Thursday, November 18, 2010

Damages for damaging a brand: Tullis Russell v Inveresk

Thanks are due to Susan Sneddon (an IP & IT Associate with the leading Scottish firm of Maclay Murray & Spens LLP) for sending IP Finance this note on the very recent Scottish decision in
Tullis Russell Papermakers Limited v Inveresk Limited [2010] CSOH 148. Susan writes:
"The Court of Session in Scotland has recently ruled that the purchaser of a brand was entitled to recover 40% of the purchase price from the seller due to the seller’s failure to take steps to maintain the value of the brand during an agreed service period after the sale. The parties to the dispute were two Scottish paper manufacturers, Tullis Russell (the pursuer/claimant) and Inveresk (the defender). Both companies produced high quality board for use in applications such as greetings cards, phone cards and packaging.

Tullis purchased Inveresk's Gemini brand and customer information in June 2005, based on the strength of and goodwill in the Gemini brand.

For a service period of five months after the acquisition, Inveresk continued to manufacture and distribute Gemini products under licence. Tullis paid Inveresk £5m for the acquisition and a further £5m for Inveresk’s services during the service period. The judge held that, on a proper construction of the contracts and the deal, the full £10 million was paid for the Gemini brand.

Inveresk agreed to waiver contractual obligations during the service period aimed at preserving the goodwill, including:

• To use all reasonable endeavours to protect the Gemini brand, maintain existing levels of customer service and promote a successful integration of the Gemini brand into Tullis; and
• Not to sell any Gemini products which failed to comply with defined quality standards and to comply with all relevant statutory and regulatory requirements;

The judge considered that the purpose of these obligations was to protect the integrity and value of the Gemini brand.

During the service period the Gemini products manufactured by Inveresk contained a much higher number of defects than usual (3 ½ times the historic average). In addition, Inveresk began dealing with customer complaints directly, without including Tullis, and adopted an antagonistic attitude towards customers who complained about Gemini products during that period.

Lord Drummond Young accepted that, in the paper industry, a certain number of quality complaints were inevitable since paper and board are largely natural products. As such, essential components of any such business were (i) a good quality control procedure; and (ii) a good complaints handling procedure.

Inveresk were held to be in breach of contract. The value of the brand and its goodwill lay in the likelihood that those who had purchased or considered purchasing the Gemini brand would do so again in future. In failing to manufacture goods of a satisfactory quality, and then dealing with customer complaints poorly, Inveresk damaged the brand and caused loss of over £4m to Tullis.

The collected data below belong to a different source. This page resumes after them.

(** Both tools run the same loop around different bodies; the facts
    about the loop are proved once, for any body. *)
Section CodeLoop.
Context {W : Type} (t : CodeTool W).
Variable body : M W pyval.
Variable loop : nat -> Z -> M W pyval.
Hypothesis loop_O : forall attempt,
  loop O attempt = ret (tool_failure "Failed after retries").
Hypothesis loop_S : forall left attempt,
  loop (S left) attempt
  = try_except body (tool_except t attempt (loop left (attempt + 1))).

Lemma loop_returns_status :
  (forall st, exists r, fst (body st) = Done r) ->
  (forall st v st', body st = (Ok v, st') -> has_status v = true) ->
  forall left attempt st,
    (forall a, attempt <= a < tool_max_retries t - 1 ->
               exists seconds, tool_waited t a = Ok seconds) ->
    exists v st', loop left attempt st = (Ok v, st') /\ has_status v = true.
Proof.
  intros Hdone Hbody. induction left as [|left IH]; intros attempt st Hwaits.
  - rewrite loop_O. eexists _, _. split; reflexivity.
  - rewrite loop_S. unfold try_except.
    destruct (Hdone st) as [r Hr].
    destruct (body st) as [out st1] eqn:Hb. simpl in Hr. subst out.
    destruct r as [v|e].
    + eexists _, _. split; [reflexivity|]. eapply Hbody, Hb.
    + destruct (is_tool_rate_limit (Str.lower (exn_msg e))) eqn:Hrl.
      2:{ unfold tool_except. rewrite Hrl. eexists _, _; split; reflexivity. }
      destruct (Z.lt_ge_cases attempt (tool_max_retries t - 1)) as [Hlt|Hge].
      2:{ unfold tool_except. rewrite Hrl.
          destruct (Z.ltb_spec attempt (tool_max_retries t - 1)); [lia|].
          eexists _, _; split; reflexivity. }
      destruct (Hwaits attempt) as [seconds Hwait]; [lia|].
      rewrite (tool_except_again t _ _ _ _ _ Hrl Hlt Hwait).
      apply IH. intros a Ha. apply Hwaits. lia.
Qed.

Lemma loop_escapes (left : nat) (attempt : Z) (e : exn) (st : state W) :
  fst (body st) = Escaped e -> fst (loop (S left) attempt st) = Escaped e.
Proof.
  intros Hb. rewrite loop_S. unfold try_except.
  destruct (body st) as [out st1]. simpl in Hb. subst out. reflexivity.
Qed.




End CodeLoop.

Section ToolFacts.
Context {W : Type} (B : Builtins) (t : CodeTool W).

Lemma tool_generate_eq (prompt : string) (st : state W) :
  tool_generate t prompt st
  = (Done (fst (tool_llm t prompt (world st))), tool_called t prompt st).
Proof.
  unfold tool_generate, tool_called. destruct (tool_llm t prompt (world st)); reflexivity.
Qed.

Lemma analyze_attempt_raises (prompt : string) (st : state W) (e : exn) (w' : W) :
  tool_llm t prompt (world st) = (Raise e, w') ->
  analyze_attempt t prompt st = (Raise e, tool_called t prompt st).
Proof.
  intros H. unfold analyze_attempt, bind. rewrite tool_generate_eq, H. reflexivity.
Qed.

Lemma visualize_attempt_raises (prompt : string) (chart_type : pyval) (st : state W)
    (e : exn) (w' : W) :
  tool_llm t prompt (world st) = (Raise e, w') ->
  visualize_attempt B t prompt chart_type st = (Raise e, tool_called t prompt st).
Proof.
  intros H. unfold visualize_attempt, bind. rewrite tool_generate_eq, H. reflexivity.
Qed.

(** The state after the executor has run for a tool. *)
Lemma analyze_attempt_runs (prompt text code : string) (st : state W) (w1 : W) :
  tool_llm t prompt (world st) = (Ok text, w1) ->
  _extract_code text = Ok code ->
  code <> EmptyString ->
  analyze_attempt t prompt st
  = (match fst (run_code (executor t) code w1) with
     | Completed result_str stdout =>
         Done (Ok (analysis_result result_str stdout code))
     | Failed e stdout =>
         Done (Ok (PDict [("status", PStr "error");
                          ("error_message", PStr ("Execution error: " +:+ exn_msg e));
                          ("stdout", PStr stdout)]))
     | Exited e stdout => Escaped e
     end,
     {| world := snd (run_code (executor t) code w1); memory := memory st;
        trace := trace st ++ [EvGenerate prompt] |}).
Proof.
  intros Hllm Hcode Hne. unfold analyze_attempt, bind.
  rewrite tool_generate_eq, Hllm. cbn [fst]. unfold lift at 1. rewrite Hcode.
  destruct (String.eqb_spec code EmptyString) as [|_]; [contradiction|].
  unfold executor_execute, tool_called. cbn [world memory trace]. rewrite Hllm. cbn [snd].
  destruct (run_code (executor t) code w1) as [[result_str stdout|e stdout|e stdout] w2];
    reflexivity.
Qed.

Lemma analyze_attempt_no_code (prompt text : string) (st : state W) (w1 : W) :
  tool_llm t prompt (world st) = (Ok text, w1) ->
  _extract_code text = Ok EmptyString ->
  analyze_attempt t prompt st
  = (Ok (tool_failure "Failed to generate code"), tool_called t prompt st).
Proof.
  intros Hllm Hcode. unfold analyze_attempt, bind.
  rewrite tool_generate_eq, Hllm. cbn [fst]. unfold lift at 1. rewrite Hcode. reflexivity.
Qed.

Lemma visualize_attempt_runs (prompt text code : string) (chart_type : pyval)
    (st : state W) (w1 : W) :
  tool_llm t prompt (world st) = (Ok text, w1) ->
  _extract_code text = Ok code ->
  let filepath := "plot_" +:+ str B (PInt (clock t w1)) +:+ ".png" in
  visualize_attempt B t prompt chart_type st
  = (match fst (run_plot (executor t) code filepath w1) with
     | Done (Ok _) => Done (Ok (plot_result filepath chart_type))
     | Done (Raise e) =>
         Done (Ok (PDict [("status", PStr "error");
                          ("error_message", PStr ("Plot failed: " +:+ exn_msg e))]))
     | Escaped e => Escaped e
     end,
     {| world := snd (run_plot (executor t) code filepath w1); memory := memory st;
        trace := trace st ++ [EvGenerate prompt] |}).
Proof.
  intros Hllm Hcode filepath. unfold visualize_attempt, bind.
  rewrite tool_generate_eq, Hllm. cbn [fst]. unfold lift at 1. rewrite Hcode.
  unfold execute_and_save_plot, tool_called. cbn [world memory trace]. rewrite Hllm. cbn [snd].
  fold filepath.
  destruct (run_plot (executor t) code filepath w1) as [[[u|e]|e] w2]; reflexivity.
Qed.

Lemma analyze_attempt_status (prompt : string) (st st' : state W) (v : pyval) :
  analyze_attempt t prompt st = (Ok v, st') -> has_status v = true.
Proof.
  destruct (tool_llm t prompt (world st)) as [[text|e] w1] eqn:Hllm.
  - destruct (_extract_code_clean text) as (code & Hcode & _).
    destruct (String.eqb_spec code EmptyString) as [->|Hne].
    + rewrite (analyze_attempt_no_code _ _ _ _ Hllm Hcode). intros [= <- _]. reflexivity.
    + rewrite (analyze_attempt_runs _ _ _ _ _ Hllm Hcode Hne).
      destruct (fst (run_code (executor t) code w1)); intros [= <- _]; reflexivity.
  - rewrite (analyze_attempt_raises _ _ _ _ Hllm). discriminate.
Qed.

Lemma visualize_attempt_status (prompt : string) (chart_type : pyval) (st st' : state W)
    (v : pyval) :
  visualize_attempt B t prompt chart_type st = (Ok v, st') -> has_status v = true.
Proof.
  destruct (tool_llm t prompt (world st)) as [[text|e] w1] eqn:Hllm.
  - destruct (_extract_code_clean text) as (code & Hcode & _).
    rewrite (visualize_attempt_runs _ _ _ _ _ _ Hllm Hcode).
    destruct (fst (run_plot (executor t) code _ w1)) as [[u|e]|e];
      intros [= <- _]; reflexivity.
  - rewrite (visualize_attempt_raises _ _ _ _ _ Hllm). discriminate.
Qed.

(** Unless the code leaves the executor by an exception outside
    [Exception], the body of each loop returns or raises. *)
Lemma analyze_attempt_done (prompt : string) (st : state W) :
  (forall code w e stdout, fst (run_code (executor t) code w) <> Exited e stdout) ->
  exists r, fst (analyze_attempt t prompt st) = Done r.
Proof.
  intros Hstays.
  destruct (tool_llm t prompt (world st)) as [[text|e] w1] eqn:Hllm.
  - destruct (_extract_code_clean text) as (code & Hcode & _).
    destruct (String.eqb_spec code EmptyString) as [->|Hne].
    + rewrite (analyze_attempt_no_code _ _ _ _ Hllm Hcode). eexists; reflexivity.
    + rewrite (analyze_attempt_runs _ _ _ _ _ Hllm Hcode Hne). cbn [fst].
      pose proof (Hstays code w1) as Hcase.
      destruct (fst (run_code (executor t) code w1)) as [r o|e o|e o];
        [eexists; reflexivity..|].
      exfalso. apply (Hcase e o). reflexivity.
  - rewrite (analyze_attempt_raises _ _ _ _ Hllm). eexists; reflexivity.
Qed.

Lemma visualize_attempt_done (prompt : string) (chart_type : pyval) (st : state W) :
  (forall code filepath w e, fst (run_plot (executor t) code filepath w) <> Escaped e) ->
  exists r, fst (visualize_attempt B t prompt chart_type st) = Done r.
Proof.
  intros Hstays.
  destruct (tool_llm t prompt (world st)) as [[text|e] w1] eqn:Hllm.
  - destruct (_extract_code_clean text) as (code & Hcode & _).
    rewrite (visualize_attempt_runs _ _ _ _ _ _ Hllm Hcode). cbn [fst].
    pose proof (Hstays code ("plot_" +:+ str B (PInt (clock t w1)) +:+ ".png") w1) as Hcase.
    destruct (fst (run_plot (executor t) code _ w1)) as [[u|e]|e];
      [eexists; reflexivity..|].
    exfalso. apply (Hcase e). reflexivity.
  - rewrite (visualize_attempt_raises _ _ _ _ _ Hllm). eexists; reflexivity.
Qed.
(** * hlds-master: registry, liveness sweep and status-query codec

    A shallow embedding of [main.go] (package [main]) and the properties
    of its server registry, its periodic sweep and its A2S_INFO response
    parser.

    Conventions of the embedding.
    - [[]byte] is [list byte]; a Go [string] (an immutable byte sequence)
      is a [string], whose characters are 8-bit.
    - Go's [int] values that occur here (player counts, lengths) are [Z];
      none of them leaves the range of a machine word.
    - [time.Time] values all come from [time.Now()], hence carry a
      monotonic clock reading; [After] and [Sub] compare these readings.
      A time is the reading in nanoseconds, a [Z].
    - [manager.servers] is a [map[string]*ServerInfo]: a finite map from
      addresses to pointers, next to a heap of [ServerInfo] objects.
    - A critical section under [manager.mu.Lock()] is one function on
      the state; the one of [handleWeb], under [RLock], is also given
      step by step, next to the steps of the writers. *)

From Stdlib Require Import ZArith Strings.Byte.
From stdpp Require Import base option list sorting gmap strings.

Local Open Scope Z_scope.

#[global] Instance byte_eq_dec : EqDecision byte := Byte.byte_eq_dec.

(** ** The byte reader: [bytes.Buffer] and run-time panics *)

Module Buffer.

(** A computation either completes or panics (index or slice bound out
    of range). *)
Inductive outcome (A : Type) : Type :=
| Done (a : A)
| Panicked.
Arguments Done {A} a.
Arguments Panicked {A}.

(** The unread portion of a [*bytes.Buffer] is threaded through the
    calls that consume it. *)
Definition Reader (A : Type) : Type := list byte → outcome (A * list byte).

Definition ret {A} (a : A) : Reader A := λ b, Done (a, b).

Definition bind {A B} (m : Reader A) (k : A → Reader B) : Reader B :=
  λ b, match m b with
       | Done (a, b') => k a b'
       | Panicked => Panicked
       end.

Definition lift {A} (o : outcome A) : Reader A :=
  λ b, match o with Done a => Done (a, b) | Panicked => Panicked end.

(** [io.EOF], the only error [ReadString] can report on a buffer. *)
Inductive error := EOF.

(** [b.Next(n)]: the next [n] bytes, or the entire buffer when fewer
    than [n] are left. *)
Definition Next (n : nat) : Reader (list byte) :=
  λ b, Done (take n b, drop n b).

(** [b.Len()]: the number of unread bytes. *)
Definition Len : Reader Z := λ b, Done (Z.of_nat (length b), b).

(** [readSlice]: the bytes up to and including the first [delim], the
    bytes after it, and whether [delim] was found. *)
Fixpoint readSlice (delim : byte) (b : list byte) : list byte * list byte * bool :=
  match b with
  | [] => ([], [], false)
  | x :: b' =>
      if Byte.eqb x delim then ([x], b', true)
      else let '(l, r, found) := readSlice delim b' in (x :: l, r, found)
  end.

(** [b.ReadString(delim)]: the data up to and including the delimiter;
    without a delimiter, all the data that is left and [io.EOF]. *)
Definition ReadString (delim : byte) : Reader (string * option error) :=
  λ b, let '(l, r, found) := readSlice delim b in
       Done (String.string_of_list_byte l, if found then None else Some EOF, r).

(** [s[:hi]] on a string; panics when [hi] is out of range. *)
Definition slice_to (s : string) (hi : Z) : outcome string :=
  if bool_decide (0 ≤ hi ≤ Z.of_nat (String.length s))
  then Done (String.substring 0 (Z.to_nat hi) s)
  else Panicked.

(** [s[i]] on a byte slice; panics when [i] is out of range. *)
Definition index (s : list byte) (i : nat) : outcome byte :=
  match s !! i with
  | Some x => Done x
  | None => Panicked
  end.

End Buffer.

Import Buffer.

Declare Scope reader_scope.
Delimit Scope reader_scope with reader.
Notation "x <- m ;; k" := (bind m (λ x, k))
  (at level 100, m at next level, right associativity) : reader_scope.
Notation "m ;;; k" := (bind m (λ _, k))
  (at level 100, right associativity) : reader_scope.

(** ** The status-query codec (the body of [queryServerDetails]) *)

(** The request: [0xFF 0xFF 0xFF 0xFF], ['T'], the payload, a zero. *)
Definition query : list byte :=
  [ xff; xff; xff; xff; x54; x53; x6f; x75; x72; x63; x65; x20; x45;
    x6e; x67; x69; x6e; x65; x20; x51; x75; x65; x72; x79; x00 ].

(** The closure [readString]: the error of [ReadString] is dropped and
    the last byte of what was read is cut off. *)
Definition readString : Reader string :=
  (r <- ReadString x00 ;;
   let str := r.1 in
   if bool_decide (Z.of_nat (String.length str) > 0)
   then lift (slice_to str (Z.of_nat (String.length str) - 1))
   else ret String.EmptyString)%reader.

(** The four values a status query writes back. *)
Record Status : Type := mkStatus {
  st_name : string;
  st_mapName : string;
  st_players : Z;
  st_maxPlayers : Z
}.

(** [int(b)] for a byte [b]. *)
Definition int_of_byte (b : byte) : Z := Z.of_N (Byte.to_N b).
(** X22.  [setParticleCount], on a system whose [particleCount] is the
    length of its particle list, leaves exactly [count] particles for
    every [count >= 0]: shrinking keeps the first [count] particles and
    draws no random number, growing keeps all of them and appends
    particles at rest, five random draws each. *)
Theorem setParticleCount_length
  (s : t) (count : Z) (rnd : nat -> R) (k : nat) :
  (0 <= count)%Z ->
  Z.of_nat (List.length (particles s)) = particleCount s ->
  let s' := fst (setParticleCount s count rnd k) in
  let k' := snd (setParticleCount s count rnd k) in
  Z.of_nat (List.length (particles s')) = count
  /\ particleCount s' = count
  /\ flowField s' = flowField s
  /\ ((count <= particleCount s)%Z ->
      particles s' = firstn (Z.to_nat count) (particles s) /\ k' = k)
  /\ ((particleCount s <= count)%Z ->
      exists added,
        particles s' = particles s ++ added
        /\ Forall (at_rest (width s) (height s)) added
        /\ k' = (k + 5 * List.length added)%nat).
Proof.
  intros Hc Hinv s' k'. unfold s', k'. rewrite setParticleCount_eq.
  destruct (Z.ltb_spec (particleCount s) count) as [Hlt | Hge];
    [ | destruct (Z.ltb_spec count (particleCount s)) as [Hlt | Hge'] ];
    cbn [fst snd particles particleCount flowField];
    (split; [ | split; [ reflexivity | split; [ reflexivity | split ] ] ]).
  - rewrite length_app, length_map, length_seq. lia.
  - intros Hle. lia.
  - intros _.
    exists (map (fun i => pushed rnd (width s) (height s) (k + 5 * i))
                (seq 0 (Z.to_nat (count - particleCount s)))).
    split; [ reflexivity | ]. split.
    + apply Forall_pushed. intros j. apply pushed_at_rest.
    + now rewrite length_map, length_seq.
  - unfold slice0. destruct (Z.ltb_spec count 0); [ lia | ].
    rewrite length_firstn. lia.
  - intros _. unfold slice0. destruct (Z.ltb_spec count 0); [ lia | ].
    split; reflexivity.
  - intros Hle. lia.
  - lia.
  - intros _. split; [ | reflexivity ].
    rewrite firstn_all2; [ reflexivity | lia ].
  - intros _. exists []. rewrite app_nil_r. simpl.
    split; [ reflexivity | ]. split; [ constructor | lia ].
Qed.
(** * Submission coordinator: mock service and retry hook

    A shallow embedding of [src/types/index.ts], of the service module
    [../services/mockApi] and of the hook [src/hooks/useSubmission.ts].  The
    service module is the second part of the hook's file; the line numbers
    quoted below are those of that file.

    Conventions of the embedding.
    - JavaScript numbers that are only compared, added and scaled (the random
      draws, the rates and the delays) are exact rationals [Q].  The sum
      [successRate + failureRate] of line 212 is exact here and rounded to
      a double in the source, so for a draw between the two sums the model
      and the source take different ones of the 503 and the delayed branch.
      No statement below says which of these two branches such a draw
      takes: a statement about a draw is about a draw below [successRate],
      which on doubles too is below [successRate + failureRate] when
      [failureRate] is not negative.
    - Millisecond timestamps ([Date.now()]) are integers [Z]; a template
      literal prints them in decimal, and [Math.floor(t / 1000) * 1000] is
      exact on them.
    - How a template literal prints [formData.amount], an arbitrary number,
      is a parameter of the hook ([numberToString]).
    - The module-level [Map] of the service is a [gmap string Submission].
      The object a call stores is also the [data] of its response; neither
      the service nor the hook assigns to it afterwards (the hook copies it
      with a spread), so records are values here.
    - Every value the environment supplies ([Math.random()], [Date.now()])
      is an explicit argument.
    - An [async] function is cut at its [await]s: the part that runs
      synchronously when the function is called, and the part that runs when
      the awaited promise settles.  What the event loop runs in between is
      what the caller of these parts does in between.  React state setters
      are applied in the order they are called. *)

From Stdlib Require Import ZArith QArith String Ascii List Lqa Sorted.
From stdpp Require Import gmap strings pretty list.

Local Open Scope Z_scope.

(** ** [src/types/index.ts] *)

Module Types.

Inductive Status := StPending | StSuccess | StError | StRetry.

Definition Status_eqb (a b : Status) : bool :=
  match a, b with
  | StPending, StPending | StSuccess, StSuccess
  | StError, StError | StRetry, StRetry => true
  | _, _ => false
  end.

Record FormData := { email : string; amount : Q }.

(** [Submission extends FormData]: the two inherited fields come first, as
    [sEmail] and [sAmount]. *)
Record Submission := {
  sEmail : string;
  sAmount : Q;
  id : string;
  timestamp : Z;
  status : Status;
  retryCount : nat;
  errorMessage : option string }.

Record ApiResponse := {
  success : bool;
  data : option Submission;
  error : option string }.

Record MockApiConfig := {
  successRate : Q;
  failureRate : Q;
  delayedRate : Q;
  minDelay : Q;
  maxDelay : Q }.

(** [Partial<MockApiConfig>]: every field may be left out. *)
Record PartialMockApiConfig := {
  successRate' : option Q;
  failureRate' : option Q;
  delayedRate' : option Q;
  minDelay' : option Q;
  maxDelay' : option Q }.

Definition withStatus (s : Submission) (st : Status) : Submission :=
  {| sEmail := sEmail s; sAmount := sAmount s; id := id s;
     timestamp := timestamp s; status := st; retryCount := retryCount s;
     errorMessage := errorMessage s |}.

End Types.
Import Types.

(** ** [src/services/mockApi.ts] *)

Module MockApi.

Definition DEFAULT_CONFIG : MockApiConfig :=
  {| successRate := 0.4; failureRate := 0.3; delayedRate := 0.3;
     minDelay := 5000; maxDelay := 10000 |}.

(** The default parameter [config = {}]. *)
Definition noConfig : PartialMockApiConfig :=
  {| successRate' := None; failureRate' := None; delayedRate' := None;
     minDelay' := None; maxDelay' := None |}.

(** [{ ...DEFAULT_CONFIG, ...config }] *)
Definition finalConfigOf (config : PartialMockApiConfig) : MockApiConfig :=
  {| successRate := default (successRate DEFAULT_CONFIG) (successRate' config);
     failureRate := default (failureRate DEFAULT_CONFIG) (failureRate' config);
     delayedRate := default (delayedRate DEFAULT_CONFIG) (delayedRate' config);
     minDelay := default (minDelay DEFAULT_CONFIG) (minDelay' config);
     maxDelay := default (maxDelay DEFAULT_CONFIG) (maxDelay' config) |}.

(** [a < b] on numbers. *)
Definition ltb (a b : Q) : bool :=
  match (a ?= b)%Q with Lt => true | _ => false end.

Definition generateIdempotencyKey (email : string) (timestamp : Z) : string :=
  let roundedTimestamp := timestamp / 1000 * 1000 in
  email +:+ ":" +:+ pretty roundedTimestamp.

(** What one call reads from its environment, in program order:
    [Math.random()] (line 210), [Date.now()] and the base-36 tail of a
    second [Math.random()] for the id, [Date.now()] for the timestamp, and
    the [Math.random()] that scales the delay. *)
Record Entropy := {
  random : Q;
  idNow : Z;
  idTail : string;
  tsNow : Z;
  delayRandom : Q }.

(** A call suspended at [await new Promise(... setTimeout(resolve, delay))]:
    its live locals. *)
Record Sleeper := {
  slKey : string;
  slSubmission : Submission;
  slDelay : Q }.

(** How far a call gets before it first yields to the event loop. *)
Inductive Progress :=
| Settled (response : ApiResponse)
| Sleeping (s : Sleeper).

Definition failure503 : ApiResponse :=
  {| success := false; data := None;
     error := Some "Service temporarily unavailable"%string |}.

Definition successOf (submission : Submission) : ApiResponse :=
  {| success := true; data := Some submission; error := None |}.

(** The response built from a cached record (lines 202-206). *)
Definition cachedResponse (cached : Submission) : ApiResponse :=
  {| success := Status_eqb (status cached) StSuccess;
     data := Some cached;
     error := if Status_eqb (status cached) StError
              then errorMessage cached else None |}.

(** The body of [submitToMockApi] up to its first suspension. *)
Definition submitToMockApi (formData : FormData) (idempotencyKey : string)
    (config : PartialMockApiConfig) (env : Entropy)
    (idempotencyStore : gmap string Submission)
    : gmap string Submission * Progress :=
  let finalConfig := finalConfigOf config in
  match idempotencyStore !! idempotencyKey with
  | Some cached =>
      (idempotencyStore, Settled (cachedResponse cached))
  | None =>
      let random := random env in
      let isSuccess := ltb random (successRate finalConfig) in
      let isFailure :=
        ltb random (successRate finalConfig + failureRate finalConfig)%Q in
      let isDelayed := negb isSuccess && negb isFailure in
      let submission :=
        {| sEmail := email formData; sAmount := amount formData;
           id := pretty (idNow env) +:+ "-" +:+ idTail env;
           timestamp := tsNow env; status := StPending; retryCount := 0;
           errorMessage := None |} in
      if isDelayed then
        let delay :=
          (delayRandom env * (maxDelay finalConfig - minDelay finalConfig)
           + minDelay finalConfig)%Q in
        (idempotencyStore,
         Sleeping {| slKey := idempotencyKey; slSubmission := submission;
                     slDelay := delay |})
      else if isFailure then
        (* the record is marked "error" and dropped: nothing is cached *)
        (idempotencyStore, Settled failure503)
      else
        let submission := withStatus submission StSuccess in
        (<[idempotencyKey := submission]> idempotencyStore,
         Settled (successOf submission))
  end.

(** The rest of the delayed branch, run when the timer fires. *)
Definition submitToMockApi_wake (s : Sleeper)
    (idempotencyStore : gmap string Submission)
    : gmap string Submission * ApiResponse :=
  let submission := withStatus (slSubmission s) StSuccess in
  (<[slKey s := submission]> idempotencyStore, successOf submission).

Definition clearIdempotencyStore (idempotencyStore : gmap string Submission)
    : gmap string Submission := ∅.

Definition getAllSubmissions (idempotencyStore : gmap string Submission)
    : list Submission := (map_to_list idempotencyStore).*2.

(** A call awaited with nothing else running meanwhile: the response, the
    store afterwards, and the artificial delay that was waited, if any. *)
Definition submitToMockApi_alone (formData : FormData) (idempotencyKey : string)
    (config : PartialMockApiConfig) (env : Entropy)
    (idempotencyStore : gmap string Submission)
    : gmap string Submission * ApiResponse * option Q :=
  match submitToMockApi formData idempotencyKey config env idempotencyStore with
  | (store, Settled r) => (store, r, None)
  | (store, Sleeping s) =>
      let '(store', r) := submitToMockApi_wake s store in
      (store', r, Some (slDelay s))
  end.

(** *** The service as the event loop sees it

    Calls arrive, timers of suspended calls fire in any order, and the
    exported [clearIdempotencyStore] may be called. *)
Record Service := {
  idempotencyStore : gmap string Submission;
  sleepers : list Sleeper }.

Definition boot : Service := {| idempotencyStore := ∅; sleepers := [] |}.

Inductive Request :=
| Call (formData : FormData) (idempotencyKey : string)
       (config : PartialMockApiConfig) (env : Entropy)
| Fire (i : nat)
| Clear.

Definition serve (rq : Request) (sv : Service) : Service * option ApiResponse :=
  match rq with
  | Call formData key config env =>
      match submitToMockApi formData key config env (idempotencyStore sv) with
      | (store, Settled r) =>
          ({| idempotencyStore := store; sleepers := sleepers sv |}, Some r)
      | (store, Sleeping s) =>
          ({| idempotencyStore := store; sleepers := sleepers sv ++ [s] |}, None)
      end
  | Fire i =>
      match sleepers sv !! i with
      | Some s =>
          let '(store, r) := submitToMockApi_wake s (idempotencyStore sv) in
          ({| idempotencyStore := store; sleepers := delete i (sleepers sv) |},
           Some r)
      | None => (sv, None)
      end
  | Clear =>
      ({| idempotencyStore := clearIdempotencyStore (idempotencyStore sv);
          sleepers := sleepers sv |}, None)
  end.

Definition serveAll (rqs : list Request) (sv : Service) : Service :=
  fold_left (fun sv rq => fst (serve rq sv)) rqs sv.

The decision demonstrates that the Scottish Court will strictly enforce measures designed to preserve goodwill and brand value. Ultimately, this may be a pyrrhic victory for Tullis, as it is reported that Inveresk has gone into receivership.
This case provides a really fascinating insight into what is in effect an assessment of the diminution of the value of a brand.  The judgment is vast (319 paragraphs), but that should not detract from its value. Of particular interest is the judge's lengthy and careful consideration of whether damage to Tullis should be assessed by taking into consideration the impact of Inveresk's breaches on either the entire portfolio of customers as a whole or by aggregating their impact of their consequences upon individual customers.